▶ **Aim of the task**
In the listing below, find the line holding "Some (user_text s);" and the line holding "(** Everything one". Write out those two lines and all lines between, exactly, and nothing more.
_ _ _ _ _ _ _
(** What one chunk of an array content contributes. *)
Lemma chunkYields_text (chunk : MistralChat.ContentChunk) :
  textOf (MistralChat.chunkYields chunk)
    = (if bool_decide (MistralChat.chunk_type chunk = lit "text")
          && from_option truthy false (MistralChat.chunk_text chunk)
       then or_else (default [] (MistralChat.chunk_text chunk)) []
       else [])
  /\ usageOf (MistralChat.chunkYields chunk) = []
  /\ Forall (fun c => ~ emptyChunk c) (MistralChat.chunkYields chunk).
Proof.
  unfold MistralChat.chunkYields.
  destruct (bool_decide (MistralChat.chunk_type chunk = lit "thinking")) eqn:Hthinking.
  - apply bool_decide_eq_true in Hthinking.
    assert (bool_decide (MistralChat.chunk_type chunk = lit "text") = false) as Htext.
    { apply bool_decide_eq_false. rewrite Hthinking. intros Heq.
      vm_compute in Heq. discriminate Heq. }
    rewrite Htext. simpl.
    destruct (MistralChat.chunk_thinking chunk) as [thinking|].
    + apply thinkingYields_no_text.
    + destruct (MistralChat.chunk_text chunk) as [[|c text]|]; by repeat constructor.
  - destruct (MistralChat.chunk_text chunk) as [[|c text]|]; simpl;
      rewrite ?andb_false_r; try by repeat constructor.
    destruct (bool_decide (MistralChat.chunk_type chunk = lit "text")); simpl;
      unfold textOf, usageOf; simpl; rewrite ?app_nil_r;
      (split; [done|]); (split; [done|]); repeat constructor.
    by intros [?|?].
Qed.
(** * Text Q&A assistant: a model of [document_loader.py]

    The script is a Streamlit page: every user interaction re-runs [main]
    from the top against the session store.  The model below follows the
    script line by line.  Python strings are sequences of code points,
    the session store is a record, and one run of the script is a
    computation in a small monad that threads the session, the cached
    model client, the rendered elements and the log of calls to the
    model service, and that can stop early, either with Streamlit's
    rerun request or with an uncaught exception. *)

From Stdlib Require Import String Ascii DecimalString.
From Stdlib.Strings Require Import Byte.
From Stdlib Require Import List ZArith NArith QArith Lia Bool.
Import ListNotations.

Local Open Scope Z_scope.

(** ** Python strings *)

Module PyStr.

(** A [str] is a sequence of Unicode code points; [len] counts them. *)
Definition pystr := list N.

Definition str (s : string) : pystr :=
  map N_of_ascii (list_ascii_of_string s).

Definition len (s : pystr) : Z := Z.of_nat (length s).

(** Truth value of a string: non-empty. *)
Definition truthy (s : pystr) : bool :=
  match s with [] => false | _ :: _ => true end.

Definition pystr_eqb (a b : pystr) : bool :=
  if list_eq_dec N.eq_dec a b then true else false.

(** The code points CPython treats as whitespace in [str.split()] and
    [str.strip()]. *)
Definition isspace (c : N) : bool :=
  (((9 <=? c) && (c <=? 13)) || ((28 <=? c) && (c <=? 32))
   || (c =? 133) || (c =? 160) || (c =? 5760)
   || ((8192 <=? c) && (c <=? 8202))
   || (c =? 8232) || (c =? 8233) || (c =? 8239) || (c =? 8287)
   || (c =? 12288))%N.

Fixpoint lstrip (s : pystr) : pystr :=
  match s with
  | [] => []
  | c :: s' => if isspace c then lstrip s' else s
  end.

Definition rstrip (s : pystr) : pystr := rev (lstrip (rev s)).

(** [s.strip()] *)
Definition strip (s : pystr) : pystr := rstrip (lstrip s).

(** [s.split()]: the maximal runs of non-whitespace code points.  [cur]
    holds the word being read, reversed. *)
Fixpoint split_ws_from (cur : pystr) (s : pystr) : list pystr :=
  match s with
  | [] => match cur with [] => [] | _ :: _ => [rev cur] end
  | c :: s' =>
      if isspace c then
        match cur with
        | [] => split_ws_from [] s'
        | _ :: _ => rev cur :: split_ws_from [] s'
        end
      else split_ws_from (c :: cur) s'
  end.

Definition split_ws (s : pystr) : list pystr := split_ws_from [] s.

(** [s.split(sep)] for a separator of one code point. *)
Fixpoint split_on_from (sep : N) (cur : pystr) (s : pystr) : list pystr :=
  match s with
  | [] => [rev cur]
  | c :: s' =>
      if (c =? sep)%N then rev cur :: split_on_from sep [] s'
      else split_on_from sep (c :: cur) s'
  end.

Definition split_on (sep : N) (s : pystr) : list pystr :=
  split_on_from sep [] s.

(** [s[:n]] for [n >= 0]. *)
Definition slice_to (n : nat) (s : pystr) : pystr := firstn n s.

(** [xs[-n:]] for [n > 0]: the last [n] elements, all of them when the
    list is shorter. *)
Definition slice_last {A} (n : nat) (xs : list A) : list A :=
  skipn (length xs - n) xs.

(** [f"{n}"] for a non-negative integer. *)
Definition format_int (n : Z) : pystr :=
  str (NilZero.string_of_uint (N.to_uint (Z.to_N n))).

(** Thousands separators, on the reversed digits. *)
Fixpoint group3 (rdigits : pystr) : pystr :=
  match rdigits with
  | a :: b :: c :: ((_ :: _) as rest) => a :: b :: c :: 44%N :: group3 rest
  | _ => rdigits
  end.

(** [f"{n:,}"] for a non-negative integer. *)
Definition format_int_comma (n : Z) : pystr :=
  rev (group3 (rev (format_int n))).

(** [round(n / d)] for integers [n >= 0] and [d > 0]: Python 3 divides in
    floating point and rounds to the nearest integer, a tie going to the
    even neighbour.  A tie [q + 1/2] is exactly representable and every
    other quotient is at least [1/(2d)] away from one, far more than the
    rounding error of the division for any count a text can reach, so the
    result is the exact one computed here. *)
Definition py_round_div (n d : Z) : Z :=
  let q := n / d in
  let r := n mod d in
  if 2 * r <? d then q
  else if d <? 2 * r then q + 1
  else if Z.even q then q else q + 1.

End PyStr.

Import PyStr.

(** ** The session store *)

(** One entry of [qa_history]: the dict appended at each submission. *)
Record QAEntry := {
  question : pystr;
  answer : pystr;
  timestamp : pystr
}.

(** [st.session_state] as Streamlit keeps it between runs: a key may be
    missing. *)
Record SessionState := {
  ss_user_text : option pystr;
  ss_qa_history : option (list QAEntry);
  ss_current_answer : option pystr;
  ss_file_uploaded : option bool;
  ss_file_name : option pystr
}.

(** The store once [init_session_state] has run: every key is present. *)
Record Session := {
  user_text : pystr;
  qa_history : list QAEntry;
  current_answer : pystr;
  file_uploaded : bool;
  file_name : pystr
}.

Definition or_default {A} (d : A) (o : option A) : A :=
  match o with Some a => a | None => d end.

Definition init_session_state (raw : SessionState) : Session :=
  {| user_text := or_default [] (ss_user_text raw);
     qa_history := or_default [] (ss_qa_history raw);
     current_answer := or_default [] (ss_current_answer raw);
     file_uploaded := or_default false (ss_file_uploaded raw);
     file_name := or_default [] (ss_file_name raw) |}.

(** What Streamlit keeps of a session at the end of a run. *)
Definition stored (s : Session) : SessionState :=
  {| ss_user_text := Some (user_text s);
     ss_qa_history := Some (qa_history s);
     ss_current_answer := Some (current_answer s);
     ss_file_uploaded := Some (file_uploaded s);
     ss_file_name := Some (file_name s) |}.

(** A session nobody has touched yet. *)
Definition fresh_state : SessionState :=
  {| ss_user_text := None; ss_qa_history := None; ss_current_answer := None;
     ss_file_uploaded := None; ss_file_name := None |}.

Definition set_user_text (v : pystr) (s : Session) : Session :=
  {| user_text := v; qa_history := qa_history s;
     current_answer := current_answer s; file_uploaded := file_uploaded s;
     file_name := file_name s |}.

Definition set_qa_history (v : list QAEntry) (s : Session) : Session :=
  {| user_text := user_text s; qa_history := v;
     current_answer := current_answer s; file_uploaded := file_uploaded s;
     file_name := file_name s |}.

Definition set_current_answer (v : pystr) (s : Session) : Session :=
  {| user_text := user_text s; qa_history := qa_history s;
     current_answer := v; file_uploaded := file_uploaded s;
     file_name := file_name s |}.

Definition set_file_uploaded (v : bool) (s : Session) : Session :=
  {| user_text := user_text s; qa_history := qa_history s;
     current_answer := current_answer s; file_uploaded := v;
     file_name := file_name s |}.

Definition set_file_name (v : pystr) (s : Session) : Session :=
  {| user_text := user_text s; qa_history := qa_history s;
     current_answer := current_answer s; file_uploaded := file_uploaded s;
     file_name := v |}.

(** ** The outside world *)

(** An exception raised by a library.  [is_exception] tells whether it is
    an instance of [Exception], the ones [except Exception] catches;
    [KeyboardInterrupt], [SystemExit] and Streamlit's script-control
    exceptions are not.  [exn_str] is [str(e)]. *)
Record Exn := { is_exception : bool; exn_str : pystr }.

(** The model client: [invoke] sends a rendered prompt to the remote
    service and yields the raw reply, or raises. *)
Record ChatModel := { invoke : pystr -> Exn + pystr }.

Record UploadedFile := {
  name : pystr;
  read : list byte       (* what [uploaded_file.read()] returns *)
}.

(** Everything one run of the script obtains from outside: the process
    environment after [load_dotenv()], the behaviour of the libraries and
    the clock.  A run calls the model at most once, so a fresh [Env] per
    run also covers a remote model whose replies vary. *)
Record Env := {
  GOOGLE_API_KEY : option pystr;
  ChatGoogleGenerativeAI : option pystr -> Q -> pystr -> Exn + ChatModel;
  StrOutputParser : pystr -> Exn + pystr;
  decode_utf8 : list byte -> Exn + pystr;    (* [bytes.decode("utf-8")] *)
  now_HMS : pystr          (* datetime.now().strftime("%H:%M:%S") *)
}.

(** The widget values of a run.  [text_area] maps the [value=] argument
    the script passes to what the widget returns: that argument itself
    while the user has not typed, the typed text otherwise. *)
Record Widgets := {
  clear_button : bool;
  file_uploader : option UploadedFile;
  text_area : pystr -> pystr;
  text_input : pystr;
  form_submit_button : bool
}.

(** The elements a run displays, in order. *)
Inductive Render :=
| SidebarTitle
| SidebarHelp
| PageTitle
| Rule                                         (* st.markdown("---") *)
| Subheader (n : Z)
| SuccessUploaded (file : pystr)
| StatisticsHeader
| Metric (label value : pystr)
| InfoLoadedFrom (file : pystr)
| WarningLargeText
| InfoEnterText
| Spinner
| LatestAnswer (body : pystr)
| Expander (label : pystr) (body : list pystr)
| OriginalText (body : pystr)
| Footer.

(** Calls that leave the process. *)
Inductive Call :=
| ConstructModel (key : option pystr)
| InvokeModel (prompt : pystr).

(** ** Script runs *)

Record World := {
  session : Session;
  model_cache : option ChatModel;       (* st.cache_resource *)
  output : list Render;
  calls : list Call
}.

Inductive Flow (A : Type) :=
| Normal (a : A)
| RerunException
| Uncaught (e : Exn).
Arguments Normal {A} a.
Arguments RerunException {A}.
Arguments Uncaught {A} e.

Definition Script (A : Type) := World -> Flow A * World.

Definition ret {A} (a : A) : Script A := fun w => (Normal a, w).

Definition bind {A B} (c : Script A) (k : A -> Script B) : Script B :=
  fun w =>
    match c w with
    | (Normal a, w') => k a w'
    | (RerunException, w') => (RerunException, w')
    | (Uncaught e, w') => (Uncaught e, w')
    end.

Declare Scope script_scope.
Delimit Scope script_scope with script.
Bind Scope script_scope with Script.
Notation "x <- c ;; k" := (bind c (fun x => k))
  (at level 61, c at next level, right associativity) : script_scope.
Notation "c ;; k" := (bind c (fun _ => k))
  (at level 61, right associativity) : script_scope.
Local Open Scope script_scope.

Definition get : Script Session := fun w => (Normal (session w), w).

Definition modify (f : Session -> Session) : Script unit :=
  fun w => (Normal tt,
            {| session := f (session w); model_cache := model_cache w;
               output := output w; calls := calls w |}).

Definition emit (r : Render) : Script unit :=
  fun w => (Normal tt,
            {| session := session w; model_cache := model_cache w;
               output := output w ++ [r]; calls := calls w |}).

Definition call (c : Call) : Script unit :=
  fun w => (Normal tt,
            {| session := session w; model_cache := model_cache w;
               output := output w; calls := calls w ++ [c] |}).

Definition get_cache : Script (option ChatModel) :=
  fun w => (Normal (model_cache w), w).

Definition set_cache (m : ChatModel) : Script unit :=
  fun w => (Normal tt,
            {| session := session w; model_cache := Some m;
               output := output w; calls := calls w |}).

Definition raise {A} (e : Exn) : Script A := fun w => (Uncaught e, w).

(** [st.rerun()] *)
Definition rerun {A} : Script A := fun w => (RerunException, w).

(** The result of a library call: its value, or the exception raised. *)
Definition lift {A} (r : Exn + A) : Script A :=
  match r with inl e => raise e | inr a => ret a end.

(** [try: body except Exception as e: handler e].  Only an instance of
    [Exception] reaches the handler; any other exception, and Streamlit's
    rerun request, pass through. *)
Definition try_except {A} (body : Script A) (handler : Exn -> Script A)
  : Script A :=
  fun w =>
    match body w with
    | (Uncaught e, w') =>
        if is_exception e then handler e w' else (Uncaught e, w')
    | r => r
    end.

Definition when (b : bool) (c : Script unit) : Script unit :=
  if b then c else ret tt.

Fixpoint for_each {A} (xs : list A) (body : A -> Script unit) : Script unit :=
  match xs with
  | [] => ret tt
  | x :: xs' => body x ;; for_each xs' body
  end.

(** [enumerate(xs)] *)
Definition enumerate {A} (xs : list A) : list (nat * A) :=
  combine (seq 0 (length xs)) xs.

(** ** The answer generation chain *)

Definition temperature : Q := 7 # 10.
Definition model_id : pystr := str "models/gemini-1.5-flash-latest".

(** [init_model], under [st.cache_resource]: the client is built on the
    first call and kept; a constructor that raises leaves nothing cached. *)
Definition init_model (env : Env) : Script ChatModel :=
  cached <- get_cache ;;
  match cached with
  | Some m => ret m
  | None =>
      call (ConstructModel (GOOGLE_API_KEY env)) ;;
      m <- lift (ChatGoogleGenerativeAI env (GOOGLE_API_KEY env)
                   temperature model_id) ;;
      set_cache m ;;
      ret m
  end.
_ _ _ _ _ _ _
▶ **Answer**
  {| ss_user_text := Some (user_text s);
     ss_qa_history := Some (qa_history s);
     ss_current_answer := Some (current_answer s);
     ss_file_uploaded := Some (file_uploaded s);
     ss_file_name := Some (file_name s) |}.

(** A session nobody has touched yet. *)
Definition fresh_state : SessionState :=
  {| ss_user_text := None; ss_qa_history := None; ss_current_answer := None;
     ss_file_uploaded := None; ss_file_name := None |}.

Definition set_user_text (v : pystr) (s : Session) : Session :=
  {| user_text := v; qa_history := qa_history s;
     current_answer := current_answer s; file_uploaded := file_uploaded s;
     file_name := file_name s |}.

Definition set_qa_history (v : list QAEntry) (s : Session) : Session :=
  {| user_text := user_text s; qa_history := v;
     current_answer := current_answer s; file_uploaded := file_uploaded s;
     file_name := file_name s |}.

Definition set_current_answer (v : pystr) (s : Session) : Session :=
  {| user_text := user_text s; qa_history := qa_history s;
     current_answer := v; file_uploaded := file_uploaded s;
     file_name := file_name s |}.

Definition set_file_uploaded (v : bool) (s : Session) : Session :=
  {| user_text := user_text s; qa_history := qa_history s;
     current_answer := current_answer s; file_uploaded := v;
     file_name := file_name s |}.

Definition set_file_name (v : pystr) (s : Session) : Session :=
  {| user_text := user_text s; qa_history := qa_history s;
     current_answer := current_answer s; file_uploaded := file_uploaded s;
     file_name := v |}.

(** ** The outside world *)

(** An exception raised by a library.  [is_exception] tells whether it is
    an instance of [Exception], the ones [except Exception] catches;
    [KeyboardInterrupt], [SystemExit] and Streamlit's script-control
    exceptions are not.  [exn_str] is [str(e)]. *)
Record Exn := { is_exception : bool; exn_str : pystr }.

(** The model client: [invoke] sends a rendered prompt to the remote
    service and yields the raw reply, or raises. *)
Record ChatModel := { invoke : pystr -> Exn + pystr }.

Record UploadedFile := {
  name : pystr;
  read : list byte       (* what [uploaded_file.read()] returns *)
}.

(** Everything one run of the script obtains from outside: the process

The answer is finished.